→ What you will do
Restate the following entries exactly, including every line.

━━━━━━━━━━

Lemma tv_sub_time a b : tv_time a -> tv_time b -> tv_le b a ->
  exists c, tv_sub a b = Ok c /\ tv_value c = tv_value a - tv_value b.
Proof.
  intros [Ha Ha0] [Hb Hb0] Hle. apply tv_le_value in Hle; [|done..]. destruct (tv_sub_exact a b) as (c & E & _ & Hv); [done|done|..].
  - unfold tv_normal, is_int in *. lia.
  - unfold tv_normal, is_int, value_fits, tv_value, ONE_MILLION in *. unfold is_int. dlia.
  - by exists c.
Qed.

(** [get_next_delay] returns the time from the clock to the earliest scheduled
    timer of any priority, zero when it has expired; without a scheduled timer it
    returns false and the largest time. *)
Theorem next_delay_correct tl : tl_inv tl ->
  ((forall o t p, ~ is_sched tl o t p) /\ get_next_delay tl = Ok (false, MAXIMUM)) \/
  exists o t p d, is_sched tl o t p /\ (forall o' t' p', is_sched tl o' t' p' -> tv_le t t') /\
    get_next_delay tl = Ok (true, d) /\ tv_value d = Z.max 0 (tv_value t - tv_value (clock tl)).
Proof.
  intros Hi. unfold get_next_delay. pose proof (earliest_top_ok (heaplist tl) None) as He.
  destruct (earliest_top None (heaplist tl)) as [e|].
  - right. destruct He as ([?|(p & h & Hin & Ht)] & _ & Hall); [done|].
    destruct (top_sched tl p h e Hi Hin Ht) as (o & Ho & Hs). exists o, (key e), p.
    assert (Hmin : forall o' t' p', is_sched tl o' t' p' -> tv_le (key e) t').
    { intros o' t' p' Hs'. destruct (sched_top tl o' t' p' Hi Hs') as (g & e' & Hg & Hte & Hle).
      eapply tv_le_trans; [by eapply Hall|done]. }
    pose proof Hs as (n & Hn & Hex & _). pose proof (tl_nodes _ Hi o n Hn) as (Htm & _). rewrite Hex in Htm.
    pose proof (tl_clock _ Hi) as Hck. unfold tv_gtb. destruct (tv_ltb (clock tl) (key e)) eqn:E.
    + apply tv_ltb_spec, tv_not_le in E. destruct (tv_sub_time (key e) (clock tl) Htm Hck E) as (d & Ed & Hd).
      rewrite Ed. exists d. split_conj; [done..|]. apply tv_le_value in E; [lia|apply Hck|apply Htm].
    + apply tv_ltb_false in E. exists ZERO. split_conj; [done..|]. apply tv_le_value in E; [change (tv_value ZERO) with 0; lia|apply Htm|apply Hck].
  - left. split; [|done]. intros o t p Hs. destruct (sched_top tl o t p Hi Hs) as (h & e & Hin & Ht & _).
    destruct He as [_ He]. rewrite (He p h Hin) in Ht. done.
Qed.

(** ** Witnesses: two timers of one priority and a periodic one of another *)
Definition sample_prog : list prog_step :=
  [POp (NewOneoffAt 1%positive (mkTV 5 0) 4); POp (NewOneoffAfter 2%positive (mkTV 2 0) 4); POp (NewPeriodic 3%positive (mkTV 3 0) 2);
   POp (ScheduleAt 1%positive (mkTV 14 0) 4); POp (AdvanceTime (mkTV 15 0)); PExpire 9; PRun].
Definition sample_start : TimeVal := mkTV 10 0.

Definition sample_timers : TimerList :=
  match prog_run quiet (timerlist_new sample_start) (take 5 sample_prog) with Ok tl => tl | Throw _ => timerlist_new sample_start end.

Ltac time_tac := unfold tv_time, tv_normal, is_int, ONE_MILLION; cbn; lia.

Lemma quiet_prog_ok o tl : tl_inv tl -> permitted_all (Some o) tl (fst (quiet o tl)).
Proof. done. Qed.

Lemma permitted_step dispatch tl s tl' l :
  match s with POp op => permitted None tl op | _ => True end -> prog_exec dispatch tl s = Ok tl' ->
  permitted_prog dispatch tl' l -> permitted_prog dispatch tl (s :: l).
Proof. intros Hp E Hl. cbn. by rewrite E. Qed.

Ltac permitted_tac :=
  first [exact I | reflexivity | eexists; reflexivity | time_tac | split; permitted_tac].

Lemma sample_permitted : permitted_prog quiet (timerlist_new sample_start) sample_prog.
Proof.
  unfold sample_prog.
  repeat (eapply permitted_step; [cbn [permitted]; permitted_tac|vm_compute; reflexivity|]). exact I.
Qed.

Lemma sample_inv : tl_inv sample_timers.
Proof.
  assert (Hp : permitted_prog quiet (timerlist_new sample_start) (take 5 sample_prog)).
  { cbn [take sample_prog].
    repeat (eapply permitted_step; [cbn [permitted]; permitted_tac|vm_compute; reflexivity|]). exact I. }
  destruct (prog_fine quiet (take 5 sample_prog) (timerlist_new sample_start)) as [(tl & E & Hi)|E]; [done|apply tl_new_inv; time_tac|done| |].
  - unfold sample_timers. by rewrite E.
  - vm_compute in E. done.
Qed.

Lemma timers_safe_witness :
  exists tl, prog_run quiet (timerlist_new sample_start) sample_prog = Ok tl /\ tl_inv tl.
Proof.
  destruct (timers_safe quiet sample_start sample_prog quiet_prog_ok ltac:(time_tac) sample_permitted) as [(tl & E & Hi)|E].
  - exists tl. split; [exact E|exact Hi].
  - exfalso. vm_compute in E. discriminate E.
Defined.

Lemma expire_one_most_urgent_witness :
  exists o t p tl1, urgent sample_timers 9 o t p /\ rescheduled sample_timers tl1 (fun o' t' q => o' <> o /\ is_sched sample_timers o' t' q).
Proof.
  destruct (expire_one_most_urgent quiet sample_timers 9 sample_inv) as [[_ E]|(o & t & p & tl1 & Hu & Hr & _)].
  - exfalso. vm_compute in E. discriminate E.
  - exists o, t, p, tl1. split; [exact Hu|exact Hr].
Defined.

Definition sample_fired : TimerList :=
  match expire_one quiet sample_timers 9 with Ok (tl, _) => tl | Throw _ => sample_timers end.

Lemma expiry_no_drift_witness : exists o n t p, urgent sample_timers 9 o t p /\ nodes sample_timers !! o = Some n.
Proof.
  destruct (expiry_no_drift sample_timers 9 sample_fired sample_inv) as (o & n & t & p & Hu & Hn & _).
  - intros o n Hn.
    assert (Hall : map_Forall (fun _ n => 1 <= ref_cnt n) (nodes sample_timers)).
    { apply (bool_decide_unpack _). vm_compute. exact I. }
    by apply (Hall o).
  - vm_compute. reflexivity.
  - exists o, n, t, p. split; [exact Hu|exact Hn].
Defined.

Lemma next_delay_correct_witness : exists d, get_next_delay sample_timers = Ok (true, d) /\ tv_value d = 0.
Proof.
  destruct (next_delay_correct sample_timers sample_inv) as [[_ E]|(o & t & p & d & _ & _ & E & _)].
  - exfalso. vm_compute in E. discriminate E.
  - exists d. split; [exact E|]. vm_compute in E. injection E as <-. reflexivity.
Defined.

━━━━━━━━━━

→ Answer for the task
Lemma tv_sub_time a b : tv_time a -> tv_time b -> tv_le b a ->
  exists c, tv_sub a b = Ok c /\ tv_value c = tv_value a - tv_value b.
Proof.
  intros [Ha Ha0] [Hb Hb0] Hle. apply tv_le_value in Hle; [|done..]. destruct (tv_sub_exact a b) as (c & E & _ & Hv); [done|done|..].
  - unfold tv_normal, is_int in *. lia.
  - unfold tv_normal, is_int, value_fits, tv_value, ONE_MILLION in *. unfold is_int. dlia.
  - by exists c.
Qed.

(** [get_next_delay] returns the time from the clock to the earliest scheduled
    timer of any priority, zero when it has expired; without a scheduled timer it
    returns false and the largest time. *)
Theorem next_delay_correct tl : tl_inv tl ->
  ((forall o t p, ~ is_sched tl o t p) /\ get_next_delay tl = Ok (false, MAXIMUM)) \/
  exists o t p d, is_sched tl o t p /\ (forall o' t' p', is_sched tl o' t' p' -> tv_le t t') /\
    get_next_delay tl = Ok (true, d) /\ tv_value d = Z.max 0 (tv_value t - tv_value (clock tl)).
Proof.
  intros Hi. unfold get_next_delay. pose proof (earliest_top_ok (heaplist tl) None) as He.
  destruct (earliest_top None (heaplist tl)) as [e|].
  - right. destruct He as ([?|(p & h & Hin & Ht)] & _ & Hall); [done|].
    destruct (top_sched tl p h e Hi Hin Ht) as (o & Ho & Hs). exists o, (key e), p.
    assert (Hmin : forall o' t' p', is_sched tl o' t' p' -> tv_le (key e) t').
    { intros o' t' p' Hs'. destruct (sched_top tl o' t' p' Hi Hs') as (g & e' & Hg & Hte & Hle).
      eapply tv_le_trans; [by eapply Hall|done]. }
    pose proof Hs as (n & Hn & Hex & _). pose proof (tl_nodes _ Hi o n Hn) as (Htm & _). rewrite Hex in Htm.
    pose proof (tl_clock _ Hi) as Hck. unfold tv_gtb. destruct (tv_ltb (clock tl) (key e)) eqn:E.
    + apply tv_ltb_spec, tv_not_le in E. destruct (tv_sub_time (key e) (clock tl) Htm Hck E) as (d & Ed & Hd).
      rewrite Ed. exists d. split_conj; [done..|]. apply tv_le_value in E; [lia|apply Hck|apply Htm].
    + apply tv_ltb_false in E. exists ZERO. split_conj; [done..|]. apply tv_le_value in E; [change (tv_value ZERO) with 0; lia|apply Htm|apply Hck].
  - left. split; [|done]. intros o t p Hs. destruct (sched_top tl o t p Hi Hs) as (h & e & Hin & Ht & _).
    destruct He as [_ He]. rewrite (He p h Hin) in Ht. done.
Qed.

(** ** Witnesses: two timers of one priority and a periodic one of another *)
Definition sample_prog : list prog_step :=
  [POp (NewOneoffAt 1%positive (mkTV 5 0) 4); POp (NewOneoffAfter 2%positive (mkTV 2 0) 4); POp (NewPeriodic 3%positive (mkTV 3 0) 2);
   POp (ScheduleAt 1%positive (mkTV 14 0) 4); POp (AdvanceTime (mkTV 15 0)); PExpire 9; PRun].
Definition sample_start : TimeVal := mkTV 10 0.

Definition sample_timers : TimerList :=
  match prog_run quiet (timerlist_new sample_start) (take 5 sample_prog) with Ok tl => tl | Throw _ => timerlist_new sample_start end.

Ltac time_tac := unfold tv_time, tv_normal, is_int, ONE_MILLION; cbn; lia.

Lemma quiet_prog_ok o tl : tl_inv tl -> permitted_all (Some o) tl (fst (quiet o tl)).
Proof. done. Qed.

Lemma permitted_step dispatch tl s tl' l :
  match s with POp op => permitted None tl op | _ => True end -> prog_exec dispatch tl s = Ok tl' ->
  permitted_prog dispatch tl' l -> permitted_prog dispatch tl (s :: l).
Proof. intros Hp E Hl. cbn. by rewrite E. Qed.

Ltac permitted_tac :=
  first [exact I | reflexivity | eexists; reflexivity | time_tac | split; permitted_tac].

Lemma sample_permitted : permitted_prog quiet (timerlist_new sample_start) sample_prog.
Proof.
  unfold sample_prog.
  repeat (eapply permitted_step; [cbn [permitted]; permitted_tac|vm_compute; reflexivity|]). exact I.
Qed.

Lemma sample_inv : tl_inv sample_timers.
Proof.
  assert (Hp : permitted_prog quiet (timerlist_new sample_start) (take 5 sample_prog)).
  { cbn [take sample_prog].
    repeat (eapply permitted_step; [cbn [permitted]; permitted_tac|vm_compute; reflexivity|]). exact I. }
  destruct (prog_fine quiet (take 5 sample_prog) (timerlist_new sample_start)) as [(tl & E & Hi)|E]; [done|apply tl_new_inv; time_tac|done| |].
  - unfold sample_timers. by rewrite E.
  - vm_compute in E. done.
Qed.

Lemma timers_safe_witness :
  exists tl, prog_run quiet (timerlist_new sample_start) sample_prog = Ok tl /\ tl_inv tl.
Proof.
  destruct (timers_safe quiet sample_start sample_prog quiet_prog_ok ltac:(time_tac) sample_permitted) as [(tl & E & Hi)|E].
  - exists tl. split; [exact E|exact Hi].
  - exfalso. vm_compute in E. discriminate E.
Defined.

Lemma expire_one_most_urgent_witness :
  exists o t p tl1, urgent sample_timers 9 o t p /\ rescheduled sample_timers tl1 (fun o' t' q => o' <> o /\ is_sched sample_timers o' t' q).
Proof.
  destruct (expire_one_most_urgent quiet sample_timers 9 sample_inv) as [[_ E]|(o & t & p & tl1 & Hu & Hr & _)].
  - exfalso. vm_compute in E. discriminate E.
  - exists o, t, p, tl1. split; [exact Hu|exact Hr].
Defined.

Definition sample_fired : TimerList :=
  match expire_one quiet sample_timers 9 with Ok (tl, _) => tl | Throw _ => sample_timers end.

Lemma expiry_no_drift_witness : exists o n t p, urgent sample_timers 9 o t p /\ nodes sample_timers !! o = Some n.
Proof.
  destruct (expiry_no_drift sample_timers 9 sample_fired sample_inv) as (o & n & t & p & Hu & Hn & _).
  - intros o n Hn.
    assert (Hall : map_Forall (fun _ n => 1 <= ref_cnt n) (nodes sample_timers)).
    { apply (bool_decide_unpack _). vm_compute. exact I. }
    by apply (Hall o).
  - vm_compute. reflexivity.
  - exists o, n, t, p. split; [exact Hu|exact Hn].
Defined.

Lemma next_delay_correct_witness : exists d, get_next_delay sample_timers = Ok (true, d) /\ tv_value d = 0.
Proof.
  destruct (next_delay_correct sample_timers sample_inv) as [[_ E]|(o & t & p & d & _ & _ & E & _)].
  - exfalso. vm_compute in E. discriminate E.
  - exists d. split; [exact E|]. vm_compute in E. injection E as <-. reflexivity.
Defined.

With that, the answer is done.